The TV personality shot to fame when her Black Sabbath star dad Ozzy Osbourne and her mum Sharon invited cameras into the family home to film their reality show 'The Osbournes' back in 2002 and she admits her career has come off the back of having famous parents - but Kelly doesn't mind the "nepo baby" label because she will always admire Ozzy and Sharon.

She told Rolling Stone: "I’m a ... nepo baby and I’m proud to be a nepo baby. I’m proud of my parents’ achievements. I think that what they have done is incredible, history-making.

"I go so far as to say both of them are iconic. But it doesn’t mean that I should automatically be given all of these opportunities. My parents have always taught me that you have to prove yourself."

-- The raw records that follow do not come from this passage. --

(* ===== verification/HqlSyntax.v ===== *)
(** * The syntax of HQL2

    [src/src/query/hql2/ast.rs]: statements as the parser builds them. Every piece of
    syntax carries where it stood in the source; the tree of a construct that is parsed
    and not supported is kept with the kinds of the generated grammar, [SyntaxKind]. *)
From S2P Require Export Wire.
Local Open Scope Z_scope.

Record Span := { start_byte : Z; end_byte : Z }.
Record Spanned (T : Type) := At { sp_span : Span; sp_value : T }.
Arguments At {T} _ _.
Arguments sp_span {T} _.
Arguments sp_value {T} _.

Notation Name := (Spanned string).

Inductive StatementKind := StRead | StExplain | StAnalyzeRead | StMutation | StDdl | StAdmin.

Inductive HqlBinaryOp :=
| HOr | HAnd | HEqual | HNotEqual | HLess | HLessEqual | HGreater | HGreaterEqual
| HContains | HStartsWith | HAdd | HSubtract | HMultiply | HDivide | HRemainder.

Inductive UnsignedKind := ULiteral (v : Z) | UParameter (name : string).
Notation Unsigned := (Spanned UnsignedKind).

Record ObjectFieldOf (E : Type) := { of_span : Span; of_key : Name; of_expression : E }.
Arguments of_span {E} _.
Arguments of_key {E} _.
Arguments of_expression {E} _.

Inductive ExprKind :=
| HNull
| HBool (b : bool)
| HI64 (z : Z)
| HF64 (x : f64)
| HUtf8 (s : string)
| HParameter (param : string)
| HField (parts : list Name)
| HList (l : list (Spanned ExprKind))
| HObject (fields : list (ObjectFieldOf (Spanned ExprKind)))
| HCall (call : Name) (arguments : list (Spanned ExprKind)) (star : option Span)
| HGroup (e : Spanned ExprKind)
| HNot (e : Spanned ExprKind)
| HBinary (op : HqlBinaryOp) (lhs rhs : Spanned ExprKind)
| HIsNull (expression : Spanned ExprKind) (negated : bool)
| HIn (expression values : Spanned ExprKind) (negated : bool)
| HBetween (expression low high : Spanned ExprKind).
Notation HqlExpr := (Spanned ExprKind).
Notation ObjectField := (ObjectFieldOf HqlExpr).

Inductive SelectKind := SelStar | SelExpression (expression : HqlExpr) (alias : option Name).
Notation SelectItem := (Spanned SelectKind).

Inductive HqlJoinKind := HInner | HLeft | HSemi | HAnti.
Inductive VectorSearchMode := HExact | HApprox.
Inductive GraphDirection := HOut | HIn_ | HBoth.
Inductive GraphPathMode := HTrail | HSimple | HWalk.
Inductive HqlSortDirection := HAsc | HDesc.
Inductive HqlNullOrder := HFirst | HLast.

Record GraphSequenceStep := {
  gs_end_alias : Name;
  gs_node_id : option HqlExpr;
  gs_node_labels : list Name;
  gs_node_properties : btree HqlExpr;
  gs_edge_alias : option Name;
  gs_edge_properties : btree HqlExpr;
  gs_relations : list Name;
  gs_direction : GraphDirection;
  gs_min_hops : Z;
  gs_max_hops : Z;
}.
Record OrderItem := {
  oi_span : Span;
  oi_expression : HqlExpr;
  oi_direction : option (Spanned HqlSortDirection);
  oi_nulls : option (Spanned HqlNullOrder);
}.
Record Scope := {
  sc_span : Span;
  sc_namespace : Name;
  sc_tx : option Unsigned;
  sc_valid_at : option (Spanned string);
}.

(** The kinds of the productions are the generated enumeration's. *)
Class Grammar := { SyntaxKind : Type }.

Section Statements.
Context `{Grammar}.

Inductive SyntaxNode := {
  sn_kind : SyntaxKind;
  sn_span : Span;
  sn_text : option string;
  sn_children : list SyntaxNode;
}.

Inductive StageKind :=
| StFilter (predicate : HqlExpr)
| StProject (items : list SelectItem)
| StDistinct
| StJoin (table alias : Name) (kind : HqlJoinKind) (condition : HqlExpr)
| StAnnotationLookup (target alias : Name) (optional : bool)
| StKnn (entity collection : Name) (query : HqlExpr) (k : Unsigned) (mode : VectorSearchMode)
    (alias : Name)
| StRerank (entity collection : Name) (query : HqlExpr) (k : Unsigned) (alias : Name)
| StLexicalMatch (entity field : Name) (query : HqlExpr) (index : Name) (k : Unsigned) (alias : Name)
| StContextPack (text evidence : HqlExpr) (tokens : Unsigned) (tokenizer : Spanned string)
    (alias : Name)
| StExpand (start_alias end_alias : Name) (edge_alias : option Name) (relations : list Name)
    (direction : GraphDirection) (min_hops max_hops : Z) (mode : GraphPathMode)
    (path_alias : option Name) (optional : bool)
| StExpandSequence (start_alias : Name) (start_id : option HqlExpr) (start_labels : list Name)
    (start_properties : btree HqlExpr) (steps : list GraphSequenceStep) (mode : GraphPathMode)
    (path_alias : option Name) (optional : bool)
| StAggregate (group_by aggregates : list SelectItem)
| StOrder (items : list OrderItem)
| StTake (count : Unsigned)
| StSkip (count : Unsigned)
| StUnsupported (node : SyntaxNode).

Record QueryOf (S : Type) := {
  q_span : Span;
  q_scope : option Scope;
  q_source : Spanned S;
  q_stages : list (Spanned StageKind);
  q_returning : list SelectItem;
}.
Arguments q_span {S} _.
Arguments q_scope {S} _.
Arguments q_source {S} _.
Arguments q_stages {S} _.
Arguments q_returning {S} _.

Inductive SourceKind :=
| SoValues (parameter alias : Name)
| SoNodes (label : option Name) (alias : Name)
| SoEdges (relation : option Name) (alias : Name)
| SoHistory (kind : Spanned string) (id : HqlExpr) (alias : Name)
| SoChanges (after_seq : Unsigned) (alias : Name)
| SoRows (table alias : Name)
| SoAnnotations (alias : Name)
| SoMatch (start_alias : Name) (start_id : option HqlExpr) (start_labels : list Name)
    (start_properties : btree HqlExpr) (steps : list GraphSequenceStep) (mode : GraphPathMode)
    (path_alias : option Name) (shortest : bool)
| SoUnionAll (lhs rhs : QueryOf SourceKind)
| SoUnsupported (node : SyntaxNode).
Definition HqlQuery : Type := QueryOf SourceKind.

Record Hql2Statement := {
  st_source : string;
  st_span : Span;
  st_kind : StatementKind;
  st_query : option HqlQuery;
  st_syntax : SyntaxNode;
}.
End Statements.
Arguments q_span {_ _} _.
Arguments q_scope {_ _} _.
Arguments q_source {_ _} _.
Arguments q_stages {_ _} _.
Arguments q_returning {_ _} _.

(** ** Induction on the parts of an expression *)

(** The operands of an expression, as they stand in the source. *)
Definition hql_operands (k : ExprKind) : list ExprKind :=
  match k with
  | HList l => sp_value <$> l
  | HObject fields => (fun f => sp_value (of_expression f)) <$> fields
  | HCall _ arguments _ => sp_value <$> arguments
  | HGroup e | HNot e | HIsNull e _ => [sp_value e]
  | HBinary _ lhs rhs => [sp_value lhs; sp_value rhs]
  | HIn e values _ => [sp_value e; sp_value values]
  | HBetween e low high => [sp_value e; sp_value low; sp_value high]
  | _ => []
  end.

Lemma hql_ind (P : ExprKind -> Prop) :
  (forall k, Forall P (hql_operands k) -> P k) -> forall k, P k.
Proof.
  intros H. fix IH 1. intros k. apply H.
  assert (forall e : HqlExpr, P (sp_value e)) as He by (intros [s v]; exact (IH v)).
  assert (forall l : list HqlExpr, Forall P (sp_value <$> l)) as Hl
    by (induction l as [|e l IHl]; constructor; [apply He|exact IHl]).
  assert (forall l : list ObjectField, Forall P ((fun f => sp_value (of_expression f)) <$> l)) as Hf
    by (induction l as [|[s n [s' v]] l IHl]; constructor; [exact (IH v)|exact IHl]).
  destruct k; cbn [hql_operands]; try exact (List.Forall_nil P); try apply Hl; try apply Hf;
    repeat (constructor; [apply He|]); constructor.
Qed.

However, Kelly admits she didn't really feel as if she'd found her purpose in life until she gave birth to her first child - son Sidney - with Slipknot DJ Sid Wilson.

She added: "I never really felt like I had a purpose in life until I had a baby and that changed everything. I have such a better understanding and perspective.

"Some people have a baby and it feels like their life is over and they’ve got to start a new one. I had a baby and I feel like my life has just begun."

Kelly's revelation comes after her dad Ozzy admitted he feared signing his family up for a reality show ruined his kids' lives.

The couple's children Kelly and Jack were both involved with the MTV show before it was shelved in 2005 after four seasons and Ozzy said they walked away from 'The Osbournes' over fears it was not good for the family's wellbeing.

He told Rolling Stone: "We were asked to do another series, but the kids were [messed] up from it, I was [messed] up from it, and Sharon was going through cancer. Rock’n’roll fame was one thing, but TV was just off the ... Richter scale."